En chemin... Marcher en confinement

J10- "Jardins secrets"

"Jardins secrets" : Paroles, voix et mixage Anne-Marie André
Musiques : Blackmore's Night, Where are we going from here. Sixes & Sevens, Ash Dargan.
Madredeus, A Andonrinha a Primavera.

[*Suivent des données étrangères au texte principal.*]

Lemma wp_zoom {T A} (get : S → T) (put : T → S → S) (m : ST (Timed T) A) Q w :
  wp m (λ a (w' : Timed T), Q a (mkTimed (put (st w') (st w)) (ticks w'))) (mkTimed (get (st w)) (ticks w)) →
  wp (zoom get put m) Q w.
Proof. unfold wp, zoom. by destruct (m _). Qed.
End timed_rules.

Lemma time_mono {S T} `{Clock} (w : Timed S) (w' : Timed T) :
  (ticks w ≤ ticks w')%nat → time w <= time w'.
Proof. apply clock_mono. Qed.

(** Loops over a list with effects: [iter().filter(..)] and a [for] loop that
    may return early. *)
Fixpoint mfilter {S A} (p : A → ST S bool) (l : list A) : ST S (list A) :=
  match l with
  | [] => mret []
  | x :: l =>
      b ← p x;
      l' ← mfilter p l;
      mret (if b : bool then x :: l' else l')
  end.

Fixpoint find_mapM {S A B} (f : A → ST S (option B)) (l : list A) : ST S (option B) :=
  match l with
  | [] => mret None
  | x :: l =>
      r ← f x;
      match r with
      | Some b => mret (Some b)
      | None => find_mapM f l
      end
  end.

Section loops.
Context {S A B : Type}.

(** Loop rule for [mfilter]: an invariant [I] on the state kept by every test,
    and a property [P] of each kept element that later tests do not destroy. *)
Lemma wp_mfilter (p : A → ST S bool) (I : S → Prop) (R : S → S → Prop)
    (P : A → S → Prop) l s :
  (∀ s, R s s) → (∀ s1 s2 s3, R s1 s2 → R s2 s3 → R s1 s3) →
  (∀ x s s', P x s → R s s' → P x s') →
  (∀ x s, x ∈ l → I s → wp (p x) (λ b s', I s' ∧ R s s' ∧ (b = true → P x s')) s) →
  I s →
  wp (mfilter p l) (λ l' s', I s' ∧ R s s' ∧ ∀ x, x ∈ l' → x ∈ l ∧ P x s') s.
Proof.
  intros Rrefl Rtrans HP. revert s. induction l as [|x l IH]; intros s Hp HI; simpl.
  { apply wp_ret. split_and!; [done|done|by intros ? ?%not_elem_of_nil]. }
  apply wp_bind. eapply wp_mono; [apply Hp; [left|done]|].
  intros b s1 (HI1 & HR1 & Hb). apply wp_bind. eapply wp_mono.
  { apply IH; [|done]. intros; apply Hp; [by right|done]. }
  simpl. intros l' s2 (HI2 & HR2 & Hl'). apply wp_ret.
  split_and!; [done|by eapply Rtrans|].
  intros y Hy. assert (y ∈ l' ∨ (y = x ∧ b = true)) as [?|[-> ->]].
  { destruct b; [|by left]. apply elem_of_cons in Hy as [?|?]; auto. }
  - destruct (Hl' y) as [? ?]; [done|]. split; [by right|done].
  - split; [by left|eauto].
Qed.
End loops.

(** ** Rotation

    Reading a list at [c mod n], [c + 1 mod n], .. for one turn rotates it. *)

(** Run a computation [n] times and collect the results. *)
Fixpoint repeatM {S A} (n : nat) (m : ST S A) : ST S (list A) :=
  match n with
  | O => mret []
  | Datatypes.S n => a ← m; l ← repeatM n m; mret (a :: l)
  end.

Lemma lookup_mod_is_Some {A} (l : list A) (c : Z) :
  l ≠ [] → is_Some (l !! Z.to_nat (c `mod` Z.of_nat (length l))).
Proof.
  intros Hl. apply lookup_lt_is_Some.
  destruct l as [|x l]; [done|]. pose proof (Z.mod_pos_bound c (Z.of_nat (length (x :: l)))).
  simpl length in *. lia.
Qed.

Lemma rotate_intro {A} (l : list A) (r : list (option A)) (c : nat) :
  length r = length l →
  (∀ i : nat, (i < length l)%nat →
     r !! i = Some (l !! Z.to_nat ((Z.of_nat c + Z.of_nat i) `mod` Z.of_nat (length l)))) →
  r = Some <$> rotate c l.
Proof.
  intros Hlen Hr. apply list_eq. intros i. rewrite list_lookup_fmap.
  destruct (decide (i < length l)%nat) as [Hi|Hi].
  - rewrite Hr by done. rewrite lookup_rotate_r by done. unfold rotate_nat_add.
    destruct (lookup_mod_is_Some l (Z.of_nat c + Z.of_nat i)) as [a Ha].
    { intros ->. simpl in Hi. lia. }
    by rewrite Ha.
  - rewrite !lookup_ge_None_2; [done|rewrite length_rotate; lia|lia].
Qed.

Lemma rotate_Permutation {A} (c : nat) (l : list A) : rotate c l ≡ₚ l.
Proof. unfold rotate. rewrite Permutation_app_comm. by rewrite take_drop. Qed.

(** ** Hash maps

    A [HashMap] is a [gmap]. Where the code iterates over one and the result may
    depend on the order, the order is a parameter of which only this is known:
    it visits every entry once. *)
Class HashOrder := {
  hash_iter : ∀ {V : Type}, gmap string V → list (string * V);
  hash_iter_perm : ∀ (V : Type) (m : gmap string V), hash_iter m ≡ₚ map_to_list m;
}.

Lemma elem_of_hash_iter `{HashOrder} {V} (m : gmap string V) k v :
  (k, v) ∈ hash_iter m ↔ m !! k = Some v.
Proof. by rewrite hash_iter_perm, elem_of_map_to_list. Qed.

(** The same for a [HashMap<Uuid, V>]; [id_values] is its [values()]. *)
Class IdOrder := {
  id_iter : ∀ {V : Type}, gmap N V → list (N * V);
  id_iter_perm : ∀ (V : Type) (m : gmap N V), id_iter m ≡ₚ map_to_list m;
}.
Definition id_values `{IdOrder} {V} (m : gmap N V) : list V := (id_iter m).*2.
Definition id_keys `{IdOrder} {V} (m : gmap N V) : list N := (id_iter m).*1.

Section id_order.
Context `{IdOrder} {V : Type}.
Implicit Types m : gmap N V.

Lemma elem_of_id_iter m k v : (k, v) ∈ id_iter m ↔ m !! k = Some v.
Proof. by rewrite id_iter_perm, elem_of_map_to_list. Qed.

Lemma elem_of_id_values m v : v ∈ id_values m ↔ ∃ k, m !! k = Some v.
Proof.
  unfold id_values. rewrite list_elem_of_fmap. split.
  - intros [[k w] [-> Hin]]. exists k. by apply elem_of_id_iter.
  - intros [k Hk]. exists (k, v). split; [done|]. by apply elem_of_id_iter.
Qed.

Renaud Garcia-Fons, La Strada



Prisonnière du carrousel de mes pensées,
Je m’offre une évasion forestière.
Le bois est fou de lumière,
A couper le souffle

Je suis bien là,
Et pourtant je n’y suis plus.
La forêt m’a saisie,
La cime des arbres
S’échappe dans un ciel éclatant,
Le vent rieur
Danse le feuillage printanier.

Sous mes pas,
Fissuré par la sécheresse
Puis caressé par une petite pluie,
Le sentier s’est fait tapis.

Me vient alors cette autre voix,
Au cœur de moi,
Je retiens mon souffle…
Et reçois la cadence des mots.

Ils défilent en ordre désordonné.
Je les arrime au port de ma raison
Et les observe
Il s’en détache deux
Qui déclenchent une pluie d’évocations :
« Jardins secrets ».

Rebelle, je les transforme
En « Bois secret ».
J’entrouvre cette brèche et m’échappe
Dans ce bois sauvage,
Frissonnant sous la caresse
Du soleil troué d’ombres,
Du vent immobile.

Ce bois sauvage
Que j’ai traversé en solitaire
L’automne dernier.
Sur le chemin de Compostelle

Demeure cachée
De tout un monde invisible,
Ce lieu réclame la poésie,
Invite au silence,
A disparaître.
Je deviens terre, terreau, herbe folle,
Feuille morte, écorce.

Prise d’ivresse, je me pose
Au cœur de ce petit bois,
Bien trop chaotique et sauvage
Pour être jardin.
Dense, désert, oublié, puissant,
Lumineux, sombre, symphonique.

Comme une peinture
Il résonne de mélodies mystérieuses
Dont je perçois le murmure
En mes profondeurs.

Que disent nos bois secrets
Sous l’écorce rugueuse des années.
Que disent nos sentiers
Peuplés de petits cailloux amassés
Dans nos menottes enfantines.
Que disent nos corps en funambules
Sur les fils tendus
De nos adolescences,
De nos vies en quêtes de sens.

Bois secrets dépositaires
De nos amitiés rêvées,
De nos projets fous et ambitieux,
De nos proses
Sous la plume de nos amours interdites.

Bois secrets chiffonnés
Dans des papiers camouflés
Au plus profond de nos souvenirs.

Bois secrets de nos vieux jours
Aux regards absents,
Miroirs de nostalgies radieuses,
De regrets,
De voyages rêvés,
De professions sacrifiées.

Il suffit parfois d’un mot, d’une odeur,
D’une saveur
Pour que, des fissures du passé,
Nous reviennent quelques bribes
De nos histoires illisibles.

Sans port d’attache,
Elles traversent nos vies,
Tapies dans le souffle de nos voix
Qui en garde la trace au fil des ans.

J’ai le vertige !
Devant l’immensité du mystère de l’autre.
Et de mon propre mystère.
Comme l’ombre imprenable
Sous le soleil de midi,
Comme l’éclair
Insaisissable en nos obscurités.

J’ai le vertige !
Tant l’énigme de nos êtres est profonde.

Combien de vies scellées,
D’élans cassés,
De territoires enfermés,
De terres infertilisées
Sous la signature du jugement !

En lieu et place du point final
Laissons les points en suspension,
Et nourrissons
De gourmandises savoureuses
Ces parts silencieuses
De nos êtres qui cherchent la lumière
L’acceptation et le respect.

Seul l’espace de la bienveillance
Sera en mesure de défaire
Les nœuds de ces ultimes définitions.

Retournons, avant la soif,
A la source qui désaltère
Pour retrouver la fragile force de vie
Qui coule en nous.

Nous sommes qui nous sommes.
Insaisissable est le remous de nos vagues.

Indéfinissable est notre histoire.
Aucun moule pour la contenir.
Seuls, face aux rivages inconnus
De nos lendemains,
Vacillants, nous tenons la barre de nos vies.

Je continue ma route
Et dépose un regard tendre
A toutes mes vies qui tiennent
Au creux de mes mains.

Le sentier me rejoint.
Enchantée par le bois secret de là bas,
Je me soumets aux pas du petit bois d’ici…

Déjà j’entrevois le prochain voyage.